RECORD EXTRACTS:
----
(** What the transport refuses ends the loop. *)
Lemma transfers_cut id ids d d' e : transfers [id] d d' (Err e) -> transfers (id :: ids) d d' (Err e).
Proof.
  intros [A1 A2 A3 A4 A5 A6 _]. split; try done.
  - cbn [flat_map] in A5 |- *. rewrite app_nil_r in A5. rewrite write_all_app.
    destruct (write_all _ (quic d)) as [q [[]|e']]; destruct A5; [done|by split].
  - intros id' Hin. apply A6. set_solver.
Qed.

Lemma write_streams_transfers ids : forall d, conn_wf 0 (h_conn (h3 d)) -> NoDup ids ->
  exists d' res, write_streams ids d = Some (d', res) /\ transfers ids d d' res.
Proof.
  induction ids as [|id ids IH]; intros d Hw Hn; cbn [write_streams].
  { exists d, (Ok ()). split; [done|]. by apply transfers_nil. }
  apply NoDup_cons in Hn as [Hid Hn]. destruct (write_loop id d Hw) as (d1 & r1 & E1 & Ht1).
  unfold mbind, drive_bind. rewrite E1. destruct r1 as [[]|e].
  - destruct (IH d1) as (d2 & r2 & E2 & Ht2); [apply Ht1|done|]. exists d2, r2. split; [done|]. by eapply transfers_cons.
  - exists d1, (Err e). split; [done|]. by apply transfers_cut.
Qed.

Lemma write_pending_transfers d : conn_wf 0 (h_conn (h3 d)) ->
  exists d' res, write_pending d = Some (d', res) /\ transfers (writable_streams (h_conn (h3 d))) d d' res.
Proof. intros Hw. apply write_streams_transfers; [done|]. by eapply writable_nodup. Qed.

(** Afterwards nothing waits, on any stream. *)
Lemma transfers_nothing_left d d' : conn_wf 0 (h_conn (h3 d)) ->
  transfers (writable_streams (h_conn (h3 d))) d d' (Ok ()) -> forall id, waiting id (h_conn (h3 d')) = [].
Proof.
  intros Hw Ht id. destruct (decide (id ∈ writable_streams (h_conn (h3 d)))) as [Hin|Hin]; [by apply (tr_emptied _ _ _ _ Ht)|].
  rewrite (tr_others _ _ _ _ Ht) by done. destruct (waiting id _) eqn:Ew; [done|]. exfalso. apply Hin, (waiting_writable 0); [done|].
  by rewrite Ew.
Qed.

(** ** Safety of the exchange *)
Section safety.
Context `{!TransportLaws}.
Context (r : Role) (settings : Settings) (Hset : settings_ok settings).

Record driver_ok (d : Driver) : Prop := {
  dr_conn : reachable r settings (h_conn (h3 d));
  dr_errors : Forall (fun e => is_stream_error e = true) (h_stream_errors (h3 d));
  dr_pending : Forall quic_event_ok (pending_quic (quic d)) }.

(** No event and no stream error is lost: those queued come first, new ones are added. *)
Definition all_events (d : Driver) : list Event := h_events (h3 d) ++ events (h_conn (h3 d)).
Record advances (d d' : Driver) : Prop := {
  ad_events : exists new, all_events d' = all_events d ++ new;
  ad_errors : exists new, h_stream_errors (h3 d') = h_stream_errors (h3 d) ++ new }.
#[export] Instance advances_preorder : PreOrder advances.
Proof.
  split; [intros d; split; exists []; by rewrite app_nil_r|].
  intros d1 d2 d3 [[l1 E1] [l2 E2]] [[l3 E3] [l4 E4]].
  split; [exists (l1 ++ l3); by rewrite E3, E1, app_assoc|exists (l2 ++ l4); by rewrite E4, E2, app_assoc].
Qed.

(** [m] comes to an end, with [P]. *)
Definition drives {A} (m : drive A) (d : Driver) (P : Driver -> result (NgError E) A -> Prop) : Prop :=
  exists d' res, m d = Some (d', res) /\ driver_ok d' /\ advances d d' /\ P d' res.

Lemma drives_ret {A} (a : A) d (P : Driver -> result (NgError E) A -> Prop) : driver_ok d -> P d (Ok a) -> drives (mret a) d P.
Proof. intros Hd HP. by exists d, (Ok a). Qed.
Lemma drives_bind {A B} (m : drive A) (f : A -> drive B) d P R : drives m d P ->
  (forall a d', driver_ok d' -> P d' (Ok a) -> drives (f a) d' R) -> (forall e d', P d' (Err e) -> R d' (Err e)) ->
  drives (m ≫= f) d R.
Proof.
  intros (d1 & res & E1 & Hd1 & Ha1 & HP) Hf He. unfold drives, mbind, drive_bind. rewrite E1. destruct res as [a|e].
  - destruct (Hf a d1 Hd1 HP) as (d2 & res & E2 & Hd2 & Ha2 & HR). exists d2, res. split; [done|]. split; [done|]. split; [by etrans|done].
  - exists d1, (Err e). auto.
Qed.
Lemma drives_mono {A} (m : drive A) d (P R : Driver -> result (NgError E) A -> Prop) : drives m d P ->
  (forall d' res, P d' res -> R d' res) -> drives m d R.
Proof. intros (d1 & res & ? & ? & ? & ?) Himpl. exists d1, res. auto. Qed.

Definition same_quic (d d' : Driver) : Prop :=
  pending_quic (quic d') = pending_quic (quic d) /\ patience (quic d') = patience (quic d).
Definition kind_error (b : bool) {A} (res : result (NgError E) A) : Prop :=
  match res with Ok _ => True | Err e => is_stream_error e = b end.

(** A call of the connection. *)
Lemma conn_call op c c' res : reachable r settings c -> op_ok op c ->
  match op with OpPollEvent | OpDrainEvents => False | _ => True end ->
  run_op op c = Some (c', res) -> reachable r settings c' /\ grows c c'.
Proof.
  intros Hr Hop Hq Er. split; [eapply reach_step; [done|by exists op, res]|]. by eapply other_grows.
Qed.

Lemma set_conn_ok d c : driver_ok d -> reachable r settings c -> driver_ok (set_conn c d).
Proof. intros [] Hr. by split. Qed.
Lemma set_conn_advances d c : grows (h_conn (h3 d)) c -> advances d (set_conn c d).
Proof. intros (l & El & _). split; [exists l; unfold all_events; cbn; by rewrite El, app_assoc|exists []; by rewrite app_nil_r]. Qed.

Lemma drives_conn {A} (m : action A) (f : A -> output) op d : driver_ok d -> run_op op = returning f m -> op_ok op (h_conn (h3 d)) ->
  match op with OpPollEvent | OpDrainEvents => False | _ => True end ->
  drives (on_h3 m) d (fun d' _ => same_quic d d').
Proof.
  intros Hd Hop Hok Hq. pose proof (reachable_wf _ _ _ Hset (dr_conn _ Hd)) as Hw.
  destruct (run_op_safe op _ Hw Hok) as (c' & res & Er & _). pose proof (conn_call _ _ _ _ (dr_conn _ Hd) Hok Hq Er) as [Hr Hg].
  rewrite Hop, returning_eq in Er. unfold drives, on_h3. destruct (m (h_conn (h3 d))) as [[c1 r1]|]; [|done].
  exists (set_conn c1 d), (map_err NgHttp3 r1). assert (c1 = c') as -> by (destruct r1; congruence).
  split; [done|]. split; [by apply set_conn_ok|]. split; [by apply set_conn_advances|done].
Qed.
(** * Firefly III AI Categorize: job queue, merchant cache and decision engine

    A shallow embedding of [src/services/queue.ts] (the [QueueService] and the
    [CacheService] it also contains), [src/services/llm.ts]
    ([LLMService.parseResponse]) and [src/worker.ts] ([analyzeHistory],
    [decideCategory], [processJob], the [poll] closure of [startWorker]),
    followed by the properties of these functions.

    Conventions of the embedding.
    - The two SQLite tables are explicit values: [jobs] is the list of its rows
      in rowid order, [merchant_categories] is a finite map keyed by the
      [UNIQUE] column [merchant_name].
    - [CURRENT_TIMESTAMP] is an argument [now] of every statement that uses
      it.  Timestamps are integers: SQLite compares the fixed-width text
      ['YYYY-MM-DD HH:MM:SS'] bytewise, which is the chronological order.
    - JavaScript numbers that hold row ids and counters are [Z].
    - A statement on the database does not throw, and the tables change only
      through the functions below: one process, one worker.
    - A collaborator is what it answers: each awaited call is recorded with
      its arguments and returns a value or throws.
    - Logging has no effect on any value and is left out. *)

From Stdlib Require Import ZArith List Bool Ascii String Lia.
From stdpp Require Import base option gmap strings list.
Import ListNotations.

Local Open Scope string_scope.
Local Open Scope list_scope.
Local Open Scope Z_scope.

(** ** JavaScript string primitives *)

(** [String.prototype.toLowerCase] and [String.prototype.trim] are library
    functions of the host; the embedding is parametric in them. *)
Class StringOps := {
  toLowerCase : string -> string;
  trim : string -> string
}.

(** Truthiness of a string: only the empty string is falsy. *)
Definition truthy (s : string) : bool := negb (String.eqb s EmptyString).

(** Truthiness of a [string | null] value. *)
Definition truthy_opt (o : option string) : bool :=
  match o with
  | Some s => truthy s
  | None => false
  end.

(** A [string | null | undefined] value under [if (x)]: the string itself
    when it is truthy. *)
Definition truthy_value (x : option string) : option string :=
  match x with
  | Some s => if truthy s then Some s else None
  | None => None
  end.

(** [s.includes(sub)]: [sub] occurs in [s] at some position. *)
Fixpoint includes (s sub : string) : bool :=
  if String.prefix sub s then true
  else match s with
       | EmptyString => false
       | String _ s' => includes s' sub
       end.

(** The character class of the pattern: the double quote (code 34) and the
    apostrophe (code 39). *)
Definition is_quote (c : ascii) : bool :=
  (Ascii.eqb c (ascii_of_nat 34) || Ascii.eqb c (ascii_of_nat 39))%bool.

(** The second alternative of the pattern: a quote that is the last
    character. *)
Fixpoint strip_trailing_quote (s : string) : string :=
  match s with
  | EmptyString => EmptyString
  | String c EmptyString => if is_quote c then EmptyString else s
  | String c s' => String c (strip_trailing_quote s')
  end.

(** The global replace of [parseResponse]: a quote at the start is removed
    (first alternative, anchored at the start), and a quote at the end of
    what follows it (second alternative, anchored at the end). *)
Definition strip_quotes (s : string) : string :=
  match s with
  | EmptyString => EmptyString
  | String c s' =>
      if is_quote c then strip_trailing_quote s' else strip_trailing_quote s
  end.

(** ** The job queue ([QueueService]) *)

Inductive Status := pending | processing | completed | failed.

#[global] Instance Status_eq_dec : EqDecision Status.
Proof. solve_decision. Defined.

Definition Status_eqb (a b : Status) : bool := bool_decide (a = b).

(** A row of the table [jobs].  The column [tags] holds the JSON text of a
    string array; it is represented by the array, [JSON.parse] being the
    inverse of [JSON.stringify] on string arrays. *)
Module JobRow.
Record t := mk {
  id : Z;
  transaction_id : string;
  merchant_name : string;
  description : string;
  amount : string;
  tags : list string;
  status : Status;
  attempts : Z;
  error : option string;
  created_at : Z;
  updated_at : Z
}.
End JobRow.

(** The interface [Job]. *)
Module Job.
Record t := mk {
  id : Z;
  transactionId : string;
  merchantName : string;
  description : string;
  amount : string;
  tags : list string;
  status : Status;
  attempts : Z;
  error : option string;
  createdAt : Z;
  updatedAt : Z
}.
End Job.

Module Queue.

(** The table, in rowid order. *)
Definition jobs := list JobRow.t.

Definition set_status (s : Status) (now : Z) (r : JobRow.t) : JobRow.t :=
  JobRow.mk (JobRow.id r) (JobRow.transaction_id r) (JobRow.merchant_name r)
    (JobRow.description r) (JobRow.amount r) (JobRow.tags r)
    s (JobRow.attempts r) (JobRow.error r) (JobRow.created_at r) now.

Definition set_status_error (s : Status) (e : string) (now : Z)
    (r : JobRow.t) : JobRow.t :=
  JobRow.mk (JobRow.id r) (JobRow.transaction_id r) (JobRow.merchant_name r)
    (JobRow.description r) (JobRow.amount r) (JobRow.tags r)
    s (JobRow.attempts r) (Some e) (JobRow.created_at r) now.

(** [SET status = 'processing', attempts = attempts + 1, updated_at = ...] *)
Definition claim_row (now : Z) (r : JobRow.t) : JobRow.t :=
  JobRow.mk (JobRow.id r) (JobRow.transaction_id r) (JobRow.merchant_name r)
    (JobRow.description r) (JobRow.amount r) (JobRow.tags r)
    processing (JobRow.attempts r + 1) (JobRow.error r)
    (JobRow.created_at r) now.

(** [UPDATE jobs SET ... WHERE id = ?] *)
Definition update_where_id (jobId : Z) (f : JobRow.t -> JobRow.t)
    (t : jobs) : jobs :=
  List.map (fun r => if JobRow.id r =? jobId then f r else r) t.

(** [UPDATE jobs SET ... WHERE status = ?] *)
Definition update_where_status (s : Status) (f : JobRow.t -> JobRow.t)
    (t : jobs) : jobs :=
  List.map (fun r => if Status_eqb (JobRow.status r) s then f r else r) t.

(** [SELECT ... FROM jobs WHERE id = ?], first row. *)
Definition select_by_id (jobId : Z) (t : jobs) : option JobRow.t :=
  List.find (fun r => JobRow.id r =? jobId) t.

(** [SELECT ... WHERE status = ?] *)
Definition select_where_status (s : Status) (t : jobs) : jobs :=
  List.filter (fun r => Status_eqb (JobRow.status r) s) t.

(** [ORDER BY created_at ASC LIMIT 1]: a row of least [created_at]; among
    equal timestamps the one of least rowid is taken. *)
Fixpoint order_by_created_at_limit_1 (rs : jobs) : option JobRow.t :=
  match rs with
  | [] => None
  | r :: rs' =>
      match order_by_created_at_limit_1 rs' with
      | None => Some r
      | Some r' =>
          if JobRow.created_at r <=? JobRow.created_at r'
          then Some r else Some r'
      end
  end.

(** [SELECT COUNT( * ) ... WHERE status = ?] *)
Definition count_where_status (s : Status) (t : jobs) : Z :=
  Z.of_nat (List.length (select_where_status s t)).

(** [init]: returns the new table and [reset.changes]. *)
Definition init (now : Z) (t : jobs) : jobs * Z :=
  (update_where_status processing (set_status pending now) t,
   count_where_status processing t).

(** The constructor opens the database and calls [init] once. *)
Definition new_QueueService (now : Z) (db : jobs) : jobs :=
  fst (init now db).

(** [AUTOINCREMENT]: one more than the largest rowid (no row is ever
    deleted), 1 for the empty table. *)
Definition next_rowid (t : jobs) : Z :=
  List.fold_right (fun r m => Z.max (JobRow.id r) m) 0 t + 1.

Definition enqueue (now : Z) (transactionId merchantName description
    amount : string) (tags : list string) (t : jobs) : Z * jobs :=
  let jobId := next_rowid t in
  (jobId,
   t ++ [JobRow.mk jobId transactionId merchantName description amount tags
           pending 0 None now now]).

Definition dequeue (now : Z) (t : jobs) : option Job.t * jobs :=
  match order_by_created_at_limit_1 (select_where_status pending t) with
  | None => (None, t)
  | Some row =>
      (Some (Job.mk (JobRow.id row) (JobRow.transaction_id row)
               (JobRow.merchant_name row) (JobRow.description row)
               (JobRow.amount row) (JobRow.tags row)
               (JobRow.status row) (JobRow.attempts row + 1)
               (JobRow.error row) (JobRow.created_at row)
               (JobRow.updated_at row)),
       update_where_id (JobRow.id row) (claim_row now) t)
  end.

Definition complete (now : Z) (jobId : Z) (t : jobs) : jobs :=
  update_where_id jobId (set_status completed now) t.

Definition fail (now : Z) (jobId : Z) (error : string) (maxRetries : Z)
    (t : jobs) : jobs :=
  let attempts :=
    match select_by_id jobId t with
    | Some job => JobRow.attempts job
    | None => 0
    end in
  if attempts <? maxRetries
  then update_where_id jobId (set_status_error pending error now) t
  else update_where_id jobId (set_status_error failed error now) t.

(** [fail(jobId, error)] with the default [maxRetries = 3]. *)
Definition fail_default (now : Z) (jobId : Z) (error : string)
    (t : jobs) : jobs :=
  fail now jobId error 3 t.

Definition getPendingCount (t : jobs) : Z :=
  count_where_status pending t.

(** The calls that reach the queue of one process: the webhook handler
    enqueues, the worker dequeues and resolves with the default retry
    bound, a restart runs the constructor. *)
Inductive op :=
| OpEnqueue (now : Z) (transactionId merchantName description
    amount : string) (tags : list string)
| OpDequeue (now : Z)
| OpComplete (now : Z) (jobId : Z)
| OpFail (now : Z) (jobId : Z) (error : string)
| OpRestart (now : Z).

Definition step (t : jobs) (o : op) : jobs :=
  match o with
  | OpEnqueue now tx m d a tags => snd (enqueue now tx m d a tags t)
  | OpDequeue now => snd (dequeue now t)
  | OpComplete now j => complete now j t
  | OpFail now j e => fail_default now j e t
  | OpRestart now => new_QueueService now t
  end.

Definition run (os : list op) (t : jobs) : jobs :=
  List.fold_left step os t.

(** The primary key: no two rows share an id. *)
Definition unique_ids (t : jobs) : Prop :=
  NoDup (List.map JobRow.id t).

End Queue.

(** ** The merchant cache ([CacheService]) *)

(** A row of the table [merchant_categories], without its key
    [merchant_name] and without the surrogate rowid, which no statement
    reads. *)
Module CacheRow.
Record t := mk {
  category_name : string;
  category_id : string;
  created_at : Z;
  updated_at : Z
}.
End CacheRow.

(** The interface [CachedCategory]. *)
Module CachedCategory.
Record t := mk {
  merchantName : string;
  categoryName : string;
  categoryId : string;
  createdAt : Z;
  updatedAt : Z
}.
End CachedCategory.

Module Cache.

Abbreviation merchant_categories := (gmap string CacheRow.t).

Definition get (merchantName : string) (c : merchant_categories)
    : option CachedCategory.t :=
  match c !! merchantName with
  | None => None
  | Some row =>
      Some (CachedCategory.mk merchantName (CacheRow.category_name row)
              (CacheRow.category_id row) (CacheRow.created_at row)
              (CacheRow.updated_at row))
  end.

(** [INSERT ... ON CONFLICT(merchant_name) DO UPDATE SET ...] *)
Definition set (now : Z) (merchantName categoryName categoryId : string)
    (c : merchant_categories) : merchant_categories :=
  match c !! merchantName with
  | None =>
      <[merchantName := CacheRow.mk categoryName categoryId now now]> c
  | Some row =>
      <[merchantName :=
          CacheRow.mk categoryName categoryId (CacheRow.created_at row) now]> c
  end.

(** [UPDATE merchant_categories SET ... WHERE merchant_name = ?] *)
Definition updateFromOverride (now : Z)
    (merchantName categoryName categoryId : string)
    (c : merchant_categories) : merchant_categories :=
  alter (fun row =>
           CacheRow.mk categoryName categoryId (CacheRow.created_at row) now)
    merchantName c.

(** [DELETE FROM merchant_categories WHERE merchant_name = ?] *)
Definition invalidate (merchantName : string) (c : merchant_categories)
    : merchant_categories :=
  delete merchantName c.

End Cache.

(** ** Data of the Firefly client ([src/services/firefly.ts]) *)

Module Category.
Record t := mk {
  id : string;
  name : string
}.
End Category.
----
Your answer should be the lines above, from the line containing "(forall a d', driver_ok" up to and including the line containing "Proof. intros (d1", reproduced exactly and with nothing else.

RESULT OF THIS TASK:
  (forall a d', driver_ok d' -> P d' (Ok a) -> drives (f a) d' R) -> (forall e d', P d' (Err e) -> R d' (Err e)) ->
  drives (m ≫= f) d R.
Proof.
  intros (d1 & res & E1 & Hd1 & Ha1 & HP) Hf He. unfold drives, mbind, drive_bind. rewrite E1. destruct res as [a|e].
  - destruct (Hf a d1 Hd1 HP) as (d2 & res & E2 & Hd2 & Ha2 & HR). exists d2, res. split; [done|]. split; [done|]. split; [by etrans|done].
  - exists d1, (Err e). auto.
Qed.
Lemma drives_mono {A} (m : drive A) d (P R : Driver -> result (NgError E) A -> Prop) : drives m d P ->
  (forall d' res, P d' res -> R d' res) -> drives m d R.
Proof. intros (d1 & res & ? & ? & ? & ?) Himpl. exists d1, res. auto. Qed.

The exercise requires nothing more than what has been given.